- Saved data entries
━━━━
(** * OpenSAM: the LLM gateway, the rate limiters, cosine ranking and the
      search-result cache, embedded in Rocq.

    Sources embedded here:
    - [src/app/api/chat/route.ts] and its pages-router twin: the rate limiter
      and the three provider adapters of the chat gateway;
    - [src/pages/api/sam-search.ts]: the rate limiter, the embedding cache,
      semantic ranking, the result cache and the request handler;
    - [lib/utils]: [cosineSimilarity].

    JavaScript numbers are IEEE-754 binary64 values; they are modelled by Rocq's
    primitive floats, which are the same format with the same rounding.
    Millisecond timestamps and request counters are integers far below 2^53 and
    are modelled by [Z].  A request handler is modelled as running from start
    to end without another request's code in between. *)

From Stdlib Require Import ZArith Floats Uint63 DecimalString Lia Sorted Permutation.
From stdpp Require Import gmap strings list.

Local Open Scope Z_scope.

(** ** Outcomes of a call: a returned value or a thrown exception *)

(** [Error] is a [new Error(message)] thrown by the program, [TypeError] one
    raised by the engine (the text is V8's). *)
Inductive exn : Type :=
| Error (message : string)
| TypeError (message : string).

Definition message_of (e : exn) : string :=
  match e with Error m | TypeError m => m end.

Inductive outcome (A : Type) : Type :=
| Return (a : A)
| Throw (e : exn).
Arguments Return {A} a.
Arguments Throw {A} e.

Definition obind {A B} (m : outcome A) (k : A -> outcome B) : outcome B :=
  match m with
  | Return a => k a
  | Throw e => Throw e
  end.

#[export] Instance outcome_ret : MRet outcome := fun A a => Return a.
#[export] Instance outcome_bind : MBind outcome := fun A B k m => obind m k.
#[export] Instance outcome_fmap : FMap outcome :=
  fun A B f m => obind m (fun a => Return (f a)).

(** ** JavaScript values *)

(** The values [response.json()] can produce, plus [undefined].  An object is
    the list of its own properties in insertion order. *)
#[warnings="-register-all"]
Inductive jsval : Type :=
| JUndefined
| JNull
| JBool (b : bool)
| JNum (x : float)
| JStr (s : string)
| JArr (items : list jsval)
| JObj (fields : list (string * jsval)).

(** Functions of the JavaScript host that the program calls and that are not
    part of it.  Every property below holds whatever these compute. *)
Class Host : Type := {
  (** [Number.prototype.toString], as used by template literals and [+] *)
  number_to_string : float -> string;
  (** [JSON.stringify] *)
  JSON_stringify : jsval -> string;
  (** [parseInt] on a string *)
  parseInt : string -> float;
  (** [String.prototype.trim] *)
  trim : string -> string
}.

Module JS.

(** ToBoolean. *)
Definition truthy (v : jsval) : bool :=
  match v with
  | JUndefined | JNull => false
  | JBool b => b
  | JNum x => negb (PrimFloat.is_zero x || PrimFloat.is_nan x)
  | JStr s => negb (String.eqb s "")
  | JArr _ | JObj _ => true
  end.

(** [a || b] *)
Definition or (a b : jsval) : jsval := if truthy a then a else b.

(** [x || d] on a number [x]. *)
Definition num_or (x d : float) : float :=
  if PrimFloat.is_zero x || PrimFloat.is_nan x then d else x.

(** [x || 0] on a number. *)
Definition num_or0 (x : float) : float := num_or x 0%float.

(** [Array.isArray] *)
Definition isArray (v : jsval) : bool :=
  match v with JArr _ => true | _ => false end.

(** The property keys the program reads: a fixed name, or index 0.  None of
    the names it uses is an inherited property of a JSON value. *)
Inductive key : Type := Field (name : string) | Index0.

Definition key_name (k : key) : string :=
  match k with Field n => n | Index0 => "0" end.

Fixpoint own (fields : list (string * jsval)) (name : string) : jsval :=
  match fields with
  | [] => JUndefined
  | (n, v) :: rest => if String.eqb n name then v else own rest name
  end.

Definition describe (v : jsval) : string :=
  match v with JNull => "null" | _ => "undefined" end.

(** [v[k]] / [v.k]: reading a property of [undefined] or [null] throws. *)
Definition get (v : jsval) (k : key) : outcome jsval :=
  match v with
  | JUndefined | JNull =>
      Throw (TypeError ("Cannot read properties of " +:+ describe v +:+
                        " (reading '" +:+ key_name k +:+ "')"))
  | JObj fields => Return (own fields (key_name k))
  | JArr items =>
      Return (match k with Index0 => default JUndefined (head items)
                         | Field _ => JUndefined end)
  | JStr s =>
      Return (match k, s with
              | Index0, String c _ => JStr (String c "")
              | _, _ => JUndefined
              end)
  | JBool _ | JNum _ => Return JUndefined
  end.

(** [v.k1.k2...] *)
Fixpoint path (v : jsval) (keys : list key) : outcome jsval :=
  match keys with
  | [] => Return v
  | k :: keys' => v' ← get v k; path v' keys'
  end.

(** [v?.k] *)
Definition opt_get (v : jsval) (k : key) : outcome jsval :=
  match v with
  | JUndefined | JNull => Return JUndefined
  | _ => get v k
  end.

Section WithHost.
Context `{Host}.

(** ToString, as applied by a template literal. *)
Fixpoint to_string (v : jsval) : string :=
  match v with
  | JUndefined => "undefined"
  | JNull => "null"
  | JBool true => "true"
  | JBool false => "false"
  | JNum x => number_to_string x
  | JStr s => s
  | JArr items =>
      (fix join (l : list jsval) : string :=
         match l with
         | [] => ""
         | v :: l' =>
             let e := match v with
                      | JUndefined | JNull => ""
                      | _ => to_string v
                      end in
             match l' with
             | [] => e
             | _ => e +:+ "," +:+ join l'
             end
         end) items
  | JObj _ => "[object Object]"
  end.

(** ToPrimitive: arrays and plain objects convert to their string. *)
Definition to_primitive (v : jsval) : jsval :=
  match v with
  | JArr _ | JObj _ => JStr (to_string v)
  | _ => v
  end.

(** ToNumber of a primitive that is not a string. *)
Definition to_number (v : jsval) : float :=
  match v with
  | JNum x => x
  | JBool true => 1%float
  | JBool false | JNull => 0%float
  | _ => nan
  end.

(** [a + b]: string concatenation if either primitive is a string, numeric
    addition otherwise. *)
Definition add (a b : jsval) : jsval :=
  let pa := to_primitive a in
  let pb := to_primitive b in
  match pa, pb with
  | JStr _, _ | _, JStr _ => JStr (to_string pa +:+ to_string pb)
  | _, _ => JNum (to_number pa + to_number pb)%float
  end.

End WithHost.
End JS.

(** ** Fixed-window rate limiting *)

Module RateLimit.

(** The value type of [rateLimitMap] / [samRateLimitMap]. *)
Record RateWindow : Type := { count : Z; timestamp : Z }.

#[export] Instance RateWindow_eq_dec : EqDecision RateWindow.
Proof. solve_decision. Defined.

(** chat/route.ts *)
Definition RATE_LIMIT_WINDOW : Z := 60000.
Definition RATE_LIMIT_MAX_REQUESTS : Z := 20.

(** pages/api/sam-search.ts *)
Definition SAM_RATE_LIMIT_WINDOW : Z := 60000.
Definition SAM_RATE_LIMIT_MAX_REQUESTS : Z := 100.

(** [checkRateLimit] of chat/route.ts.  [clientIp] is the identity the
    function derives from the request headers and [now] the reading of
    [Date.now()]; the map is the module-level [rateLimitMap], threaded
    through.  The accepted, non-reset branch stores a fresh object with
    [count + 1] and the old timestamp. *)
Definition checkRateLimit (clientIp : string) (now : Z)
    (rateLimitMap : gmap string RateWindow) : bool * gmap string RateWindow :=
  match rateLimitMap !! clientIp with
  | None =>
      (true, <[clientIp := {| count := 1; timestamp := now |}]> rateLimitMap)
  | Some clientData =>
      if now - timestamp clientData >? RATE_LIMIT_WINDOW then
        (true, <[clientIp := {| count := 1; timestamp := now |}]> rateLimitMap)
      else if count clientData >=? RATE_LIMIT_MAX_REQUESTS then
        (false, rateLimitMap)
      else
        (true, <[clientIp := {| count := count clientData + 1;
                                timestamp := timestamp clientData |}]> rateLimitMap)
  end.

(** [checkSAMRateLimit] of pages/api/sam-search.ts.  The accepted, non-reset
    branch is [clientData.count++] on the object held by the map; the map is
    the only holder of that object, so the mutation is the update of the
    entry's [count] field. *)
Definition checkSAMRateLimit (clientIp : string) (now : Z)
    (samRateLimitMap : gmap string RateWindow) : bool * gmap string RateWindow :=
  match samRateLimitMap !! clientIp with
  | None =>
      (true, <[clientIp := {| count := 1; timestamp := now |}]> samRateLimitMap)
  | Some clientData =>
      if now - timestamp clientData >? SAM_RATE_LIMIT_WINDOW then
        (true, <[clientIp := {| count := 1; timestamp := now |}]> samRateLimitMap)
      else if count clientData >=? SAM_RATE_LIMIT_MAX_REQUESTS then
        (false, samRateLimitMap)
      else
        (true, <[clientIp := {| count := count clientData + 1;
                                timestamp := timestamp clientData |}]> samRateLimitMap)
  end.

(** The identity of a pages-router request:
    [req.headers['x-forwarded-for'] || req.connection.remoteAddress || 'unknown'].
    An absent header is [None]; the empty string is falsy. *)
Definition or_else (a : option string) (b : string) : string :=
  match a with
  | Some s => if String.eqb s "" then b else s
  | None => b
  end.

Definition clientIpOf (x_forwarded_for remoteAddress : option string) : string :=
  or_else x_forwarded_for (or_else remoteAddress "unknown").

(** A run of checks by one identity, at the given clock readings, oldest
    first: the verdicts and the final map. *)
Fixpoint run (check : string -> Z -> gmap string RateWindow ->
                      bool * gmap string RateWindow)
    (clientIp : string) (times : list Z) (m : gmap string RateWindow)
    : list bool * gmap string RateWindow :=
  match times with
  | [] => ([], m)
  | now :: rest =>
      let '(ok, m') := check clientIp now m in
      let '(oks, m'') := run check clientIp rest m' in
      (ok :: oks, m'')
  end.

(** Both limiters are instances of one window policy. *)
Definition window_check (window maxRequests : Z) (clientIp : string) (now : Z)
    (m : gmap string RateWindow) : bool * gmap string RateWindow :=
  match m !! clientIp with
  | None => (true, <[clientIp := {| count := 1; timestamp := now |}]> m)
  | Some clientData =>
      if now - timestamp clientData >? window then
        (true, <[clientIp := {| count := 1; timestamp := now |}]> m)
      else if count clientData >=? maxRequests then (false, m)
      else (true, <[clientIp := {| count := count clientData + 1;
                                   timestamp := timestamp clientData |}]> m)
  end.

(** An identity starts a new window at [now]: it has no entry, or its
    entry's window has elapsed. *)
Definition starts_window (window now : Z) (e : option RateWindow) : Prop :=
  match e with
  | None => True
  | Some w => now - timestamp w > window
  end.

End RateLimit.

(** ** lib/utils: cosine similarity *)

(** The arithmetic [cosineSimilarity] is written with.  The program runs it on
    JavaScript numbers, binary64 doubles ([float_arith]). *)
Class Arith (T : Type) : Type := {
  n_zero : T;
  n_add : T -> T -> T;
  n_mul : T -> T -> T;
  n_div : T -> T -> T;
  n_sqrt : T -> T
}.

#[export] Instance float_arith : Arith float := {|
  n_zero := 0%float;
  n_add := PrimFloat.add;
  n_mul := PrimFloat.mul;
  n_div := PrimFloat.div;
  n_sqrt := PrimFloat.sqrt
|}.

Module Utils.
Section WithArith.
Context {T : Type} `{Arith T}.

(** The three accumulators of the loop in [cosineSimilarity]. *)
Record sums : Type := { dotProduct : T; normA : T; normB : T }.

(** One iteration: [dotProduct += a[i] * b[i]; normA += a[i] * a[i];
    normB += b[i] * b[i]]. *)
Definition step (s : sums) (ab : T * T) : sums :=
  {| dotProduct := n_add (dotProduct s) (n_mul ab.1 ab.2);
     normA := n_add (normA s) (n_mul ab.1 ab.1);
     normB := n_add (normB s) (n_mul ab.2 ab.2) |}.

Definition sums0 : sums :=
  {| dotProduct := n_zero; normA := n_zero; normB := n_zero |}.

(** [cosineSimilarity(a, b)].  After the length guard the loop reads [a[i]]
    and [b[i]] for [i < a.length = b.length], in index order: a left fold
    over the paired components. *)
Definition cosineSimilarity (a b : list T) : outcome T :=
  if negb (length a =? length b)%nat then
    Throw (Error "Vectors must have the same length")
  else
    let s := foldl step sums0 (zip a b) in
    Return (n_div (dotProduct s) (n_mul (n_sqrt (normA s)) (n_sqrt (normB s)))).

End WithArith.
Arguments sums T : clear implicits.


(** A vector all of whose components are zero ([x === 0] holds for both
    signed zeros). *)
Definition all_zero (v : list float) : bool := forallb PrimFloat.is_zero v.


(** The values absorbed by a zero factor: a signed zero or NaN. *)
Definition zero_or_nan (x : float) : Prop :=
  x = 0%float \/ x = (-0)%float \/ x = nan.


End Utils.

(** ** pages/api/sam-search.ts *)

Module SamSearch.

Definition CACHE_DURATION : Z := 5 * 60 * 1000.

(** A value of [req.query]: a string, or an array of strings for a repeated
    parameter. *)
Inductive qvalue : Type := QString (s : string) | QArray (l : list string).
━━━━
Start at the line containing "Return (n_div (dotProduct" and transcribe through the end of the entries. Please keep both ends and add nothing.

- Result of the task
    Return (n_div (dotProduct s) (n_mul (n_sqrt (normA s)) (n_sqrt (normB s)))).

End WithArith.
Arguments sums T : clear implicits.


(** A vector all of whose components are zero ([x === 0] holds for both
    signed zeros). *)
Definition all_zero (v : list float) : bool := forallb PrimFloat.is_zero v.


(** The values absorbed by a zero factor: a signed zero or NaN. *)
Definition zero_or_nan (x : float) : Prop :=
  x = 0%float \/ x = (-0)%float \/ x = nan.


End Utils.

(** ** pages/api/sam-search.ts *)

Module SamSearch.

Definition CACHE_DURATION : Z := 5 * 60 * 1000.

(** A value of [req.query]: a string, or an array of strings for a repeated
    parameter. *)
Inductive qvalue : Type := QString (s : string) | QArray (l : list string).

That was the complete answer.